::: Records to use

(** One callback.  The interval, the observer and the disposers exist once
    [requestCredsAndMaybeFill] has got an entry; the message listener is
    registered at start-up. *)
Definition step (s : Script) (t : Trigger) : Script * list Event :=
  match t with
  | tick pg =>
      match creds s with
      | None => (s, [])
      | Some c =>
          if intervalOn s then
            if Msg.twoStep (Msg.mode c) then tickTwoStep pg c s else tickNormal pg c s
          else (s, [])
      end
  | mutation pg =>
      match creds s with
      | None => (s, [])
      | Some c =>
          if observerOn s then
            if Msg.twoStep (Msg.mode c) then mutationTwoStep pg c s else mutationNormal pg c s
          else (s, [])
      end
  | beforeunload =>
      match creds s with
      | None => (s, [])
      | Some _ =>
          ({| creds := creds s; stage := stage s; attempts := attempts s;
              intervalOn := false; observerOn := false |}, [])
      end
  | manualFill pg res => (s, onManualFill pg res)
  | disarmed => (s, [toast "Autofill disarmed."])
  end.

Fixpoint run (s : Script) (ts : list Trigger) : Script * list Event :=
  match ts with
  | [] => (s, [])
  | t :: rest =>
      let '(s1, l1) := step s t in
      let '(s2, l2) := run s1 rest in
      (s2, l1 ++ l2)
  end.

End ProContent.

(** ** The colon-link grammar and the decoding rule, in the spec's words *)
Module Grammar.
Fixpoint count (c : ascii) (s : string) : nat :=
  match s with
  | EmptyString => 0%nat
  | String a r => ((if Ascii.eqb a c then 1 else 0) + count c r)%nat
  end.

(** Colons at valid, non-leading positions. *)
Definition colonsAfterFirst (s : string) : nat := count ":" (Js.drop 1 s).

Definition absent (c : ascii) (s : string) : Prop := count c s = 0%nat.

Definition colonLink (s base user pass : string) : Prop :=
  s = base +:+ ":" +:+ user +:+ ":" +:+ pass
  /\ base <> EmptyString /\ absent ":" user /\ absent ":" pass.

Definition decodedOrRaw (segment out : string) : Prop :=
  match Js.decodeURIComponent segment with
  | Some d => out = d
  | None => out = segment
  end.
(** Position of a character in a text. *)
Fixpoint indexIn (c : ascii) (s : string) : option nat :=
  match s with
  | EmptyString => None
  | String a r => if Ascii.eqb a c then Some 0%nat else option_map S (indexIn c r)
  end.

(** The value of a hexadecimal digit, in either case. *)
Definition hexValue (c : ascii) : option nat :=
  match indexIn c "0123456789abcdef", indexIn c "0123456789ABCDEF" with
  | Some v, _ => Some v
  | None, Some v => Some v
  | None, None => None
  end.

(** Percent-decoding, octet by octet: every ["%"] opens an escape of two
    hexadecimal digits and stands for the octet they spell, every other
    character stands for itself.  [escapesBelow n] asks in addition that every
    escape spells an octet below [n]. *)
Inductive escapesBelow (n : nat) : string -> string -> Prop :=
| decoded_end : escapesBelow n EmptyString EmptyString
| decoded_char (c : ascii) (s d : string) :
    c <> "%"%char -> escapesBelow n s d -> escapesBelow n (String c s) (String c d)
| decoded_escape (h l : ascii) (x y : nat) (s d : string) :
    hexValue h = Some x -> hexValue l = Some y -> (16 * x + y < n)%nat ->
    escapesBelow n s d ->
    escapesBelow n (String "%" (String h (String l s)))
                 (String (ascii_of_nat (16 * x + y)) d).

Definition percentDecoded : string -> string -> Prop := escapesBelow 256.

(** The spec's rule for a credential: the segment percent-decoded, or the
    segment itself; decoded whenever every escape spells an ASCII character;
    the segment itself whenever it has no decoding at all. *)
Definition decodedElseRaw (segment out : string) : Prop :=
  (percentDecoded segment out \/ out = segment)
  /\ (forall d, escapesBelow 128 segment d -> out = d)
  /\ ((forall d, ~ percentDecoded segment d) -> out = segment).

::::::

### [Work to be completed]
Give back each record exactly, from the first line through the last.

### [Response below]
(** One callback.  The interval, the observer and the disposers exist once
    [requestCredsAndMaybeFill] has got an entry; the message listener is
    registered at start-up. *)
Definition step (s : Script) (t : Trigger) : Script * list Event :=
  match t with
  | tick pg =>
      match creds s with
      | None => (s, [])
      | Some c =>
          if intervalOn s then
            if Msg.twoStep (Msg.mode c) then tickTwoStep pg c s else tickNormal pg c s
          else (s, [])
      end
  | mutation pg =>
      match creds s with
      | None => (s, [])
      | Some c =>
          if observerOn s then
            if Msg.twoStep (Msg.mode c) then mutationTwoStep pg c s else mutationNormal pg c s
          else (s, [])
      end
  | beforeunload =>
      match creds s with
      | None => (s, [])
      | Some _ =>
          ({| creds := creds s; stage := stage s; attempts := attempts s;
              intervalOn := false; observerOn := false |}, [])
      end
  | manualFill pg res => (s, onManualFill pg res)
  | disarmed => (s, [toast "Autofill disarmed."])
  end.

Fixpoint run (s : Script) (ts : list Trigger) : Script * list Event :=
  match ts with
  | [] => (s, [])
  | t :: rest =>
      let '(s1, l1) := step s t in
      let '(s2, l2) := run s1 rest in
      (s2, l1 ++ l2)
  end.

End ProContent.

(** ** The colon-link grammar and the decoding rule, in the spec's words *)
Module Grammar.
Fixpoint count (c : ascii) (s : string) : nat :=
  match s with
  | EmptyString => 0%nat
  | String a r => ((if Ascii.eqb a c then 1 else 0) + count c r)%nat
  end.

(** Colons at valid, non-leading positions. *)
Definition colonsAfterFirst (s : string) : nat := count ":" (Js.drop 1 s).

Definition absent (c : ascii) (s : string) : Prop := count c s = 0%nat.

Definition colonLink (s base user pass : string) : Prop :=
  s = base +:+ ":" +:+ user +:+ ":" +:+ pass
  /\ base <> EmptyString /\ absent ":" user /\ absent ":" pass.

Definition decodedOrRaw (segment out : string) : Prop :=
  match Js.decodeURIComponent segment with
  | Some d => out = d
  | None => out = segment
  end.
(** Position of a character in a text. *)
Fixpoint indexIn (c : ascii) (s : string) : option nat :=
  match s with
  | EmptyString => None
  | String a r => if Ascii.eqb a c then Some 0%nat else option_map S (indexIn c r)
  end.

(** The value of a hexadecimal digit, in either case. *)
Definition hexValue (c : ascii) : option nat :=
  match indexIn c "0123456789abcdef", indexIn c "0123456789ABCDEF" with
  | Some v, _ => Some v
  | None, Some v => Some v
  | None, None => None
  end.

(** Percent-decoding, octet by octet: every ["%"] opens an escape of two
    hexadecimal digits and stands for the octet they spell, every other
    character stands for itself.  [escapesBelow n] asks in addition that every
    escape spells an octet below [n]. *)
Inductive escapesBelow (n : nat) : string -> string -> Prop :=
| decoded_end : escapesBelow n EmptyString EmptyString
| decoded_char (c : ascii) (s d : string) :
    c <> "%"%char -> escapesBelow n s d -> escapesBelow n (String c s) (String c d)
| decoded_escape (h l : ascii) (x y : nat) (s d : string) :
    hexValue h = Some x -> hexValue l = Some y -> (16 * x + y < n)%nat ->
    escapesBelow n s d ->
    escapesBelow n (String "%" (String h (String l s)))
                 (String (ascii_of_nat (16 * x + y)) d).

Definition percentDecoded : string -> string -> Prop := escapesBelow 256.

(** The spec's rule for a credential: the segment percent-decoded, or the
    segment itself; decoded whenever every escape spells an ASCII character;
    the segment itself whenever it has no decoding at all. *)
Definition decodedElseRaw (segment out : string) : Prop :=
  (percentDecoded segment out \/ out = segment)
  /\ (forall d, escapesBelow 128 segment d -> out = d)
  /\ ((forall d, ~ percentDecoded segment d) -> out = segment).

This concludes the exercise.